Directions for this task
Within the entries below, find each line containing the word "gset" and copy it.

____

(** ** Refusals

    One constructor for each message; the texts also quote the offending names. *)
Inductive Invalid :=
  | InvalidIntervals | InvalidEscalationWithoutTier | InvalidTierCount | InvalidEscalation | InvalidTierName
  | InvalidReservedTier | InvalidDuplicateTier | InvalidTierRules | InvalidTierPattern
  | InvalidTimeouts | InvalidAssignedTimeout | InvalidSessionFailures | InvalidSessionWindow | InvalidYieldBound
  | InvalidMembershipMode | InvalidMembershipAudit | InvalidMembershipScopes | InvalidDrainBound
  | InvalidLivenessPartial | InvalidLivenessBounds | InvalidAuditMinutes | InvalidNoTechnology | InvalidBaseVM
  | InvalidMaxInstances | InvalidCapacity | InvalidUnfillableSlots | InvalidNestedMacOS | InvalidDiskReserve
  | InvalidRootDisk | InvalidSharedDirectory | InvalidAdmissionPolicy | InvalidGuards
  | InvalidLinuxProfile | InvalidOccupancyBudget | InvalidProfileExceedsCapacity | InvalidDuplicateProfile
  | InvalidTarget | InvalidSchedulingClass | InvalidDuplicateTarget | InvalidMacOSBase | InvalidMacOSProfile
  | InvalidHostBudget | InvalidProfileExceedsBudget
  | InvalidExecutorSettings | InvalidExecutorBackend | InvalidExecutorImage | InvalidEmulatorSlots | InvalidKVMProfile
  | InvalidHoldCommand | InvalidRetiredLinux | InvalidCapability | InvalidDuplicateCapability | InvalidUnknownProfile
  | InvalidMissingCapability | InvalidRunnerVersion | InvalidTool | InvalidDuplicateTool
  | InvalidCacheGate | InvalidGuestArch
  | InvalidVector | InvalidFractionalMemory | InvalidEmptyLabel | InvalidLabelGrammar | InvalidLabelVector
  | InvalidAmbiguousLabel
  | InvalidCompactTwice | InvalidNotWholeSeconds (name : string)
  | InvalidDiskFloor | InvalidMixedAuthority | InvalidGitHubApp | InvalidScaleSet | InvalidUntruthfulCapacity
  | InvalidLookahead | InvalidDuplicateScaleSet | InvalidMissingScaleSet | InvalidInstallations | InvalidInstallation
  | InvalidScopeName | InvalidDuplicateScope | InvalidScopeURL | InvalidScopeTargets | InvalidUnassignedTarget
  | InvalidSharedLabels | InvalidScaleSetLabels | InvalidForeignLabel | InvalidScopeWithoutSet.

(** A check that passes is [None]; the first that does not decides. *)
Definition refuseIf (b : bool) (e : Invalid) : option Invalid := if b then Some e else None.

Definition andThen (first rest : option Invalid) : option Invalid := match first with Some e => Some e | None => rest end.

Declare Scope check_scope.
Notation "a >>> b" := (andThen a b) (at level 62, right associativity) : check_scope.
#[global] Open Scope check_scope.

Lemma andThen_None a b : andThen a b = None <-> a = None /\ b = None.
Proof. destruct a; simpl; intuition congruence. Qed.

Lemma refuseIf_None b e : refuseIf b e = None <-> b = false.
Proof. destruct b; naive_solver. Qed.

Fixpoint checkEach {A} (check : A -> option Invalid) (l : list A) : option Invalid :=
  match l with [] => None | x :: l => check x >>> checkEach check l end.

Lemma checkEach_None {A} (check : A -> option Invalid) l : checkEach check l = None <-> forall x, In x l -> check x = None.
Proof. induction l as [|y l IH]; simpl; [done|]. rewrite andThen_None, IH.
  split; [intros [? ?] x [<-|?]; auto|auto].
Qed.
(* ===== verification/Labels.v ===== *)
(** * Runner labels of the profiles (internal/config/labels.go)

    Every profile has one canonical label, which spells out its vector, and
    aliases.  [profileLabelSets] refuses a configuration in which one label would
    name two profiles, and an alias of the canonical form that spells another
    vector.  Text is ASCII, as in [GoStrings]. *)

From Stdlib Require Import ZArith Lia String Ascii List.
From stdpp Require Import base tactics list gmap strings pretty.
From S2P Require Import Prelude GoStrings Liveness Domain Inbox Bindings Config.

Definition folded (value : string) : string := lowered (trimmed value).

(** ** Grammars *)

Definition isWord (s : bytes) : bool := match s with [] => false | _ => forallb isAlnum s end.
Definition isUnderscored (s : bytes) : bool :=
  match s with [] => false | _ => forallb (fun c => isAlnum c || bool_decide (c = "_"%char)) s end.
Definition isDigits (s : bytes) : bool := match s with [] => false | _ => forallb isDigit s end.

(** [^(?i:trf)-[A-Za-z0-9]+-[A-Za-z0-9_]+-[0-9]+x[0-9]+$]. *)
Definition canonicalLabelGrammar (label : string) : bool :=
  match SplitOn "-"%char (bytesOf label) with
  | [trf; os; arch; size] =>
      bool_decide (ToLower trf = bytesOf "trf") && isWord os && isUnderscored arch
      && match CutAt "x"%char size with Some (cpu, memory) => isDigits cpu && isDigits memory | None => false end
  | _ => false
  end.

(** The same expression as for the name of an instance. *)
Definition runnerLabelGrammar (label : string) : bool := instanceName label.

(** ** Label sets *)

Record LabelSet := { ls_Canonical : string; ls_Aliases : list string }.

Definition noLabels : LabelSet := {| ls_Canonical := ""; ls_Aliases := [] |}.

(** The closure [add] of [Advertise]. *)
Definition addLabel (acc : list string * gset string) (label : string) : list string * gset string :=
  let key := folded label in
  if bool_decide (key = "") || bool_decide (key ∈ snd acc) then acc else (fst acc ++ [label], {[key]} ∪ snd acc).

Definition LabelSet_Advertise (s : LabelSet) (configured : list string) : list string :=
  fst (fold_left addLabel (configured ++ ls_Canonical s :: ls_Aliases s) ([], ∅)).

Definition LabelSet_All (s : LabelSet) : list string := LabelSet_Advertise s [].

Definition LabelSet_Contains (s : LabelSet) (label : string) : bool :=
  EqualFold label (ls_Canonical s) || existsb (EqualFold label) (ls_Aliases s).

(** ** The labels of a profile *)

Definition canonicalLabelPrefix : string := "trf".
Definition mibPerGiB : Z := 1024.

Definition labelText (os arch : string) (cpu gib : Z) : string :=
  canonicalLabelPrefix +:+ "-" +:+ os +:+ "-" +:+ arch +:+ "-" +:+ pretty cpu +:+ "x" +:+ pretty gib.

Definition canonicalLabel (os arch : string) (r : Resources) : Invalid + string :=
  if (r_CPU r <=? 0) || (r_MemoryMiB r <=? 0) then inl InvalidVector
  else if negb (Z.rem (r_MemoryMiB r) mibPerGiB =? 0) then inl InvalidFractionalMemory
  else inr (labelText os arch (r_CPU r) (Z.quot (r_MemoryMiB r) mibPerGiB)).

Definition checkAlias (alias canonical : string) : option Invalid :=
  refuseIf (bool_decide (trimmed alias = "")) InvalidEmptyLabel
  >>> refuseIf (negb (runnerLabelGrammar alias)) InvalidLabelGrammar
  >>> refuseIf (canonicalLabelGrammar alias && negb (EqualFold alias canonical)) InvalidLabelVector.

Fixpoint addAliases (canonical : string) (seen : gset string) (aliases : list string) : Invalid + list string :=
  match aliases with
  | [] => inr []
  | alias :: rest =>
      match checkAlias alias canonical with
      | Some e => inl e
      | None =>
          if bool_decide (folded alias ∈ seen) then addAliases canonical seen rest
          else match addAliases canonical ({[folded alias]} ∪ seen) rest with
               | inl e => inl e
               | inr kept => inr (alias :: kept)
               end
      end
  end.

Definition labelSet (p : Profile) (os arch : string) : Invalid + LabelSet :=
  let p := Profile_normalized p in
  match canonicalLabel os arch (p_Resources p) with
  | inl e => inl e
  | inr canonical =>
      match addAliases canonical {[folded canonical]} (p_Label p :: p_Aliases p) with
      | inl e => inl e
      | inr aliases => inr {| ls_Canonical := canonical; ls_Aliases := aliases |}
      end
  end.

(** ** The labels of a node *)

Definition guestArchARM64 : string := "arm64".
Definition guestArchAMD64 : string := "amd64".
Definition canonicalLinuxOS : string := "linux".
Definition canonicalMacOS : string := "macos".

Definition GuestArchOrDefault (c : Config) : string :=
  if bool_decide (trimmed (c_GuestArch c) = "") then guestArchARM64 else trimmed (c_GuestArch c).

Definition validateGuestArch (c : Config) : option Invalid :=
  let arch := GuestArchOrDefault c in
  refuseIf (negb (bool_decide (arch = guestArchARM64)) && negb (bool_decide (arch = guestArchAMD64))) InvalidGuestArch
  >>> refuseIf (m_Enabled (c_MacOS c) && negb (bool_decide (arch = guestArchARM64))) InvalidGuestArch.

Abbreviation LabelSets := (gmap string LabelSet).

(** [claimed] holds the labels that name a profile already. *)
Fixpoint claimLabels (claimed : gset string) (labels : list string) : option (gset string) :=
  match labels with
  | [] => Some claimed
  | label :: rest => if bool_decide (folded label ∈ claimed) then None else claimLabels ({[folded label]} ∪ claimed) rest
  end.

Definition addLabelSet (sets : LabelSets) (claimed : gset string) (os arch : string) (p : Profile)
    : Invalid + (LabelSets * gset string) :=
  match labelSet p os arch with
  | inl e => inl e
  | inr set =>
      match claimLabels claimed (LabelSet_All set) with
      | None => inl InvalidAmbiguousLabel
      | Some claimed => inr (<[p_ID p := set]> sets, claimed)
      end
  end.

(** The sets made so far come with the error. *)
Fixpoint addLabelSets (sets : LabelSets) (claimed : gset string) (arch : string) (l : list (string * Profile))
    : LabelSets * option Invalid :=
  match l with
  | [] => (sets, None)
  | (os, p) :: rest =>
      match addLabelSet sets claimed os arch p with
      | inl e => (sets, Some e)
      | inr (sets, claimed) => addLabelSets sets claimed arch rest
      end
  end.

(** Every profile a guest can boot from, with the system of its label. *)
Definition labelledProfiles (c : Config) : list (string * Profile) :=
  map (fun p => (canonicalLinuxOS, p)) (l_Profiles (c_Linux c))
  ++ (if m_Enabled (c_MacOS c) then [(canonicalMacOS, m_Builder (c_MacOS c)); (canonicalMacOS, m_Compact (c_MacOS c))] else []).

Definition profileLabelSets (c : Config) : LabelSets * option Invalid :=
  addLabelSets ∅ ∅ (GuestArchOrDefault c) (labelledProfiles c).

Definition ProfileLabelSets (c : Config) : LabelSets := fst (profileLabelSets c).
(** ** Profiles of a decoded file *)

Lemma normalized_idempotent p : Profile_normalized (Profile_normalized p) = Profile_normalized p.
Proof.
  unfold Profile_normalized. destruct (r_CPU (p_Resources p) =? 0) eqn:E; simpl; [|by rewrite E].
  by destruct (p_CPU p =? 0).
Qed.

(** Every profile a guest can boot from carries its vector. *)
Definition normal (c : Config.Config) : Prop := forall p, In p (l_Profiles (c_Linux c) ++ macProfiles c) -> Profile_normalized p = p.

Lemma Decode_valid `{NetText} w c : Decode w = inr c -> Validate c = None /\ normal c.
Proof.
  unfold Decode. destruct (decodeCompact _ _); [|done]. destruct (Membership.ParseMode _); [|done].
  destruct (Validate _) eqn:V; [done|]. intros [= <-]. split; [done|]. intros q Hq. apply List.in_app_iff in Hq as [Hq|Hq].
  - simpl in Hq. apply List.in_map_iff in Hq as (r & <- & _). apply normalized_idempotent.
  - unfold macProfiles in Hq. simpl in Hq. destruct (wm_Enabled _); [|done].
    destruct Hq as [<-|[<-|[]]]; apply normalized_idempotent.
Qed.

(** The last profile of a name is the one that is filed under it. *)
Lemma fold_insert_lookup {A B} (key : A -> string) (value : A -> B) l (m : gmap string B) id b :
  fold_left (fun m x => <[key x := value x]> m) l m !! id = Some b ->
  m !! id = Some b \/ exists x, In x l /\ key x = id /\ value x = b.
Proof.
  revert m. induction l as [|x l IH]; intros m; simpl; [by left|]. intros E. apply IH in E as [E|(y & Hy & Hk & Hv)].
  - destruct (decide (key x = id)) as [<-|Hn].
    + rewrite lookup_insert_eq in E. injection E as E. right. exists x. auto.
    + rewrite lookup_insert_ne in E by done. by left.
  - right. exists y. auto.
Qed.

Lemma Profiles_built c id p :
  Profiles (BuildSchedulerConfig c) !! id = Some p ->
  exists platform q, In (platform, q) (platformProfiles c) /\ p_ID q = id /\ p = profileFor platform q.
Proof.
  simpl. intros E. apply (fold_insert_lookup (fun e => p_ID (snd e)) (fun e => profileFor (fst e) (snd e))) in E as [E|([platform q] & H1 & H2 & H3)].
  - done.
  - exists platform, q. auto.
Qed.

Lemma platformProfiles_In c platform q :
  In (platform, q) (platformProfiles c) ->
  (platform = PlatformLinux /\ In q (l_Profiles (c_Linux c))) \/ (platform = PlatformMacOS /\ In q (macProfiles c)).
Proof.
  unfold platformProfiles. rewrite List.in_app_iff, !List.in_map_iff. intros [(x & [= <- <-] & Hx)|(x & [= <- <-] & Hx)]; auto.
Qed.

____

Reply to the exercise
Definition addLabel (acc : list string * gset string) (label : string) : list string * gset string :=
Fixpoint addAliases (canonical : string) (seen : gset string) (aliases : list string) : Invalid + list string :=
Fixpoint claimLabels (claimed : gset string) (labels : list string) : option (gset string) :=
Definition addLabelSet (sets : LabelSets) (claimed : gset string) (os arch : string) (p : Profile)
    : Invalid + (LabelSets * gset string) :=
Fixpoint addLabelSets (sets : LabelSets) (claimed : gset string) (arch : string) (l : list (string * Profile))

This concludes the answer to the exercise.